Relive the Past

The First Life on Earth

Recent study of world’s most ancient living things –camp of bacteria were found near the West Australia coast, imply that the first life on Earth may have started much earlier than the recent accepted date of about 3.5 billion years ago.
The colonies shape rock-like structures, known as stromatolites, near the tidal pools at Shark Bay: researchers have discovered that they are analogous with ancient stromatolite fossils, which found nearby Pilbara region, which considered as the oldest convincing evidence of life.
Complicated exploration by a team from UNSW Australian Centre for Astrobiology (ACA) have now revealed that the colonies are very biologically varied, involving many more than just a few species as previously thought and that the same was probably true of the 3.5 billion-year-old Pilbara stromatolites.

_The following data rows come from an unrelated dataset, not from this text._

Lemma transform_frames_aggregates_witness :
  has_columns four scenario_table ∧
  ∃ medal_counts country_counts,
    transform_frames scenario_table = Ok (medal_counts, country_counts) ∧
    NoDup (map (take 3) (rows medal_counts)) ∧
    NoDup (map (take 2) (rows country_counts)).
Proof.
  split; [exact scenario_has_columns|].
  destruct (transform_frames_aggregates scenario_table scenario_has_columns)
    as (df4 & dff & mc & cc & _ & _ & _ & _ & Ht & _ & Hn3 & _ & Hn2).
  exists mc, cc. by repeat split.
Defined.

Lemma n_distinct_iff (P Q : Cell → Prop) n :
  (∀ x, P x ↔ Q x) → n_distinct P n → n_distinct Q n.
Proof.
  intros HPQ (l & Hl & Hx & Hn). exists l. repeat split; try done.
  - intros Hin. apply HPQ. by apply Hx.
  - intros HQ. apply Hx. by apply HPQ.
Qed.

(** The countries of a (year, season) group are the noc values of the
    MedalCount rows of that (year, season). *)
Lemma countries_in_medal_counts df y s n :
  all_present [y; s] = true →
  countries_of df [y; s] n ↔
  ∃ c, [y; s; n; c] ∈ rows (reset_index "Medal_Count" (size (groups3 df))).
Proof.
  intros Hp. split.
  - intros (Hn & r & Hr & Hnoc).
    apply elem_of_medal_records in Hr as (Hr & Hm & Hk).
    unfold key2 in Hk. injection Hk as Hy Hs.
    eexists. apply medal_counts_rows. exists y, s, n. split; [|split; [|done]].
    + simpl in *. by rewrite Hn.
    + exists r. apply elem_of_medal_records. repeat split; try done.
      unfold key3. by rewrite Hy, Hs, Hnoc.
  - intros (c & Hrow).
    apply medal_counts_rows in Hrow as (y' & s' & n' & Hp' & (r & Hr) & Heq).
    injection Heq as <- <- <- _.
    apply elem_of_medal_records in Hr as (Hr & Hm & Hk).
    unfold key3 in Hk. injection Hk as Hy Hs Hn. split.
    + simpl in Hp'. by repeat (apply andb_true_iff in Hp' as [? Hp']).
    + exists r. split; [|done]. apply elem_of_medal_records. repeat split; try done.
      unfold key2. by rewrite Hy, Hs.
Qed.

(** C4. The two aggregate tables computed from one input agree: the value
    of every CountryCount row (year, season, v) is the number of distinct
    noc values found in the MedalCount rows of that (year, season). *)
Theorem country_counts_match_medal_counts (df : DataFrame) :
  has_columns four df →
  ∃ medal_counts country_counts,
    transform_frames df = Ok (medal_counts, country_counts) ∧
    ∀ y s v, [y; s; v] ∈ rows country_counts →
      ∃ m, n_distinct (fun n => ∃ c, [y; s; n; c] ∈ rows medal_counts) m ∧
           v = count_cell m.
Proof.
  intros Hc. do 2 eexists. split; [by apply transform_frames_unfold|].
  intros y s v Hrow.
  apply country_counts_rows in Hrow as (y' & s' & m & Hp & _ & Hm & Heq).
  injection Heq as <- <- ->. exists m. split; [|done].
  eapply n_distinct_iff; [|exact Hm].
  intros n. by apply countries_in_medal_counts.
Qed.

Lemma country_counts_match_medal_counts_witness :
  has_columns four scenario_table ∧
  ∃ medal_counts country_counts,
    transform_frames scenario_table = Ok (medal_counts, country_counts) ∧
    ∀ y s v, [y; s; v] ∈ rows country_counts →
      ∃ m, n_distinct (fun n => ∃ c, [y; s; n; c] ∈ rows medal_counts) m ∧
           v = count_cell m.
Proof.
  split; [exact scenario_has_columns|].
  exact (country_counts_match_medal_counts scenario_table scenario_has_columns).
Defined.

(** C10. The aggregate rows are key-unique by construction: no two
    MedalCount rows share their (year, season, noc) and no two CountryCount
    rows share their (year, season). *)
Theorem aggregates_key_unique (df : DataFrame) :
  has_columns four df →
  ∃ medal_counts country_counts,
    transform_frames df = Ok (medal_counts, country_counts) ∧
    NoDup (map (take 3) (rows medal_counts)) ∧
    NoDup (map (take 2) (rows country_counts)).
Proof.
  intros Hc. do 2 eexists. split; [by apply transform_frames_unfold|]. split.
  - apply (NoDup_keys_size "Medal_Count" (groups3 df)).
  - apply (NoDup_keys_nunique "Countries_with_Medals" (mkSeriesGroupBy (groups2 df) 2)).
Qed.

Lemma aggregates_key_unique_witness :
  has_columns four scenario_table ∧
  ∃ medal_counts country_counts,
    transform_frames scenario_table = Ok (medal_counts, country_counts) ∧
    NoDup (map (take 3) (rows medal_counts)) ∧
    NoDup (map (take 2) (rows country_counts)).
Proof.
  split; [exact scenario_has_columns|].
  exact (aggregates_key_unique scenario_table scenario_has_columns).
Defined.


(** * The Loader *)

Lemma lookup_medal_query :
  lookup_name {["create_medal_table_query" := medal_counts_statement]}
    "create_medal_table_query" = mret medal_counts_statement.
Proof. reflexivity. Qed.

Lemma lookup_country_query :
  lookup_name
    (<["create_medal_table_query" := country_counts_statement]>
       {["create_medal_table_query" := medal_counts_statement]})
    "create_country_table_query" = raise (NameError "create_country_table_query").
Proof. reflexivity. Qed.

Lemma delete_create_if_absent q (db : gmap string SqlTable) :
  delete (ct_table q) (create_if_absent q db) = delete (ct_table q) db.
Proof.
  unfold create_if_absent. destruct (db !! ct_table q); [done|].
  apply delete_insert_eq.
Qed.

Lemma insert_create_if_absent q t (db : gmap string SqlTable) :
  <[ct_table q := t]> (create_if_absent q db) = <[ct_table q := t]> db.
Proof.
  unfold create_if_absent. destruct (db !! ct_table q); [done|].
  apply insert_insert_eq.
Qed.

Lemma create_if_absent_exists q (db : gmap string SqlTable) :
  is_Some (create_if_absent q db !! ct_table q).
Proof.
  unfold create_if_absent. destruct (db !! ct_table q) eqn:H.
  - rewrite H. by eexists.
  - rewrite lookup_insert_eq. by eexists.
Qed.

Section ToSql.
Variable raises : StoreCall → bool.

Lemma to_sql_replace df name w :
  is_Some (store w !! name) →
  to_sql raises df name (mkConnection None) w =
  if raises (DropTable name) then (Raise (OperationalError "statement failed"), w)
  else if raises (CreateTable name)
       then (Raise (OperationalError "statement failed"),
             set_store (delete name (store w)) w)
  else if raises (InsertRows name)
       then (Raise (OperationalError "statement failed"),
             set_store (<[name := mkTable (frame_schema df) [] []]> (store w)) w)
  else (Ok (mkConnection None), set_store (<[name := written_table df]> (store w)) w).
Proof.
  intros Hex. unfold to_sql, execute_ddl, execute_dml, commit_transaction, guard.
  unfold mbind, Run_bind, mret, Run_ret, gets, modify, raise, view. simpl.
  rewrite bool_decide_eq_true_2 by done.
  destruct (raises (DropTable name)); [done|]. simpl.
  destruct (raises (CreateTable name)); [done|]. simpl.
  destruct (raises (InsertRows name)); simpl.
  - by rewrite insert_delete_eq.
  - unfold set_store. simpl. f_equal. f_equal.
    rewrite insert_delete_eq. unfold written_table.
    by rewrite alter_insert_eq.
Qed.

(** [load_data] on a world whose two aggregate files can be read: it
    always stops with an error, at the first call on the store that raises
    or else at the unbound name, and leaves the store as the calls made so
    far have left it. *)
Lemma load_data_unfold w medal_counts country_counts :
  read_csv_file "transformed_medal_counts.csv" w = (Ok medal_counts, w) →
  read_csv_file "transformed_country_counts.csv" w = (Ok country_counts, w) →
  load_data raises w =
  (Raise (load_error raises),
   mkWorld (files w) (loaded_store raises medal_counts (store w))
     (if raises Connect then open_connections w else S (open_connections w))).
Proof.
  intros Hm Hc. unfold load_data.
  unfold mbind at 1, Run_bind at 1. rewrite Hm.
  unfold mbind at 1, Run_bind at 1. rewrite Hc.
  unfold load_error, loaded_store.
  unfold mbind at 1, Run_bind at 1.
  unfold connect, guard, mbind at 1 2, Run_bind at 1 2.
  destruct (raises Connect) eqn:HC; [by destruct w|]. simpl.
  rewrite lookup_medal_query.
  unfold mbind at 1, Run_bind at 1. simpl.
  unfold mbind at 1, Run_bind at 1.
  unfold execute, execute_ddl, guard. simpl.
  unfold mbind at 1, Run_bind at 1.
  destruct (raises (Execute "MedalCounts")) eqn:HE; [done|]. simpl.
  unfold mbind at 1, Run_bind at 1.
  rewrite to_sql_replace by apply (create_if_absent_exists medal_counts_statement).
  destruct (raises (DropTable "MedalCounts")) eqn:HD; [done|].
  destruct (raises (CreateTable "MedalCounts")) eqn:HT.
  { simpl. unfold set_store. simpl.
    by rewrite (delete_create_if_absent medal_counts_statement). }
  destruct (raises (InsertRows "MedalCounts")) eqn:HI.
  { simpl. unfold set_store. simpl.
    by rewrite (insert_create_if_absent medal_counts_statement). }
  rewrite lookup_country_query. simpl. unfold set_store. simpl.
  by rewrite (insert_create_if_absent medal_counts_statement).
Qed.
End ToSql.

Lemma read_csv_file_cases path w :
  (∃ df, read_csv_file path w = (Ok df, w)) ∨
  (∃ e, read_csv_file path w = (Raise e, w)).
Proof.
  unfold read_csv_file. destruct (files w !! path) as [[objs|f]|].
  - right. by eexists.
  - destruct (read_csv f) as [df|e]; [left | right]; by eexists.
  - right. by eexists.
Qed.

(** Every run of [load_data] raises: either before it has touched
    anything, or as [load_data_unfold] describes. *)
Lemma load_data_cases raises w :
  (∃ e, load_data raises w = (Raise e, w)) ∨
  (∃ medal_counts country_counts,
     read_csv_file "transformed_medal_counts.csv" w = (Ok medal_counts, w) ∧
     read_csv_file "transformed_country_counts.csv" w = (Ok country_counts, w) ∧
     load_data raises w =
     (Raise (load_error raises),
      mkWorld (files w) (loaded_store raises medal_counts (store w))
        (if raises Connect then open_connections w else S (open_connections w)))).
Proof.
  destruct (read_csv_file_cases "transformed_medal_counts.csv" w) as [[m Hm]|[e He]].
  - destruct (read_csv_file_cases "transformed_country_counts.csv" w) as [[c Hc]|[e He]].
    + right. exists m, c. repeat split; try done. by apply load_data_unfold with c.
    + left. exists e. unfold load_data.
      unfold mbind at 1, Run_bind at 1. rewrite Hm.
      unfold mbind at 1, Run_bind at 1. by rewrite He.
  - left. exists e. unfold load_data.
    unfold mbind at 1, Run_bind at 1. by rewrite He.
Qed.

ACA Deputy Director Professor Brett Neilan said, “Powerful new chemistry and genomic tools have revealed that the Shark Bay stromatolites have remarkable biodiversity, with evidence so far of more than 100 species of bacteria,” .
“In effect, this suggests that by 3.5 billion years ago Earth was already teeming with diverse microbial life. If this is so, evolution must have already been going on for a long time. We can’t be sure, but certainly many tens of millions of years earlier. These findings could reset the start of the clock of life.”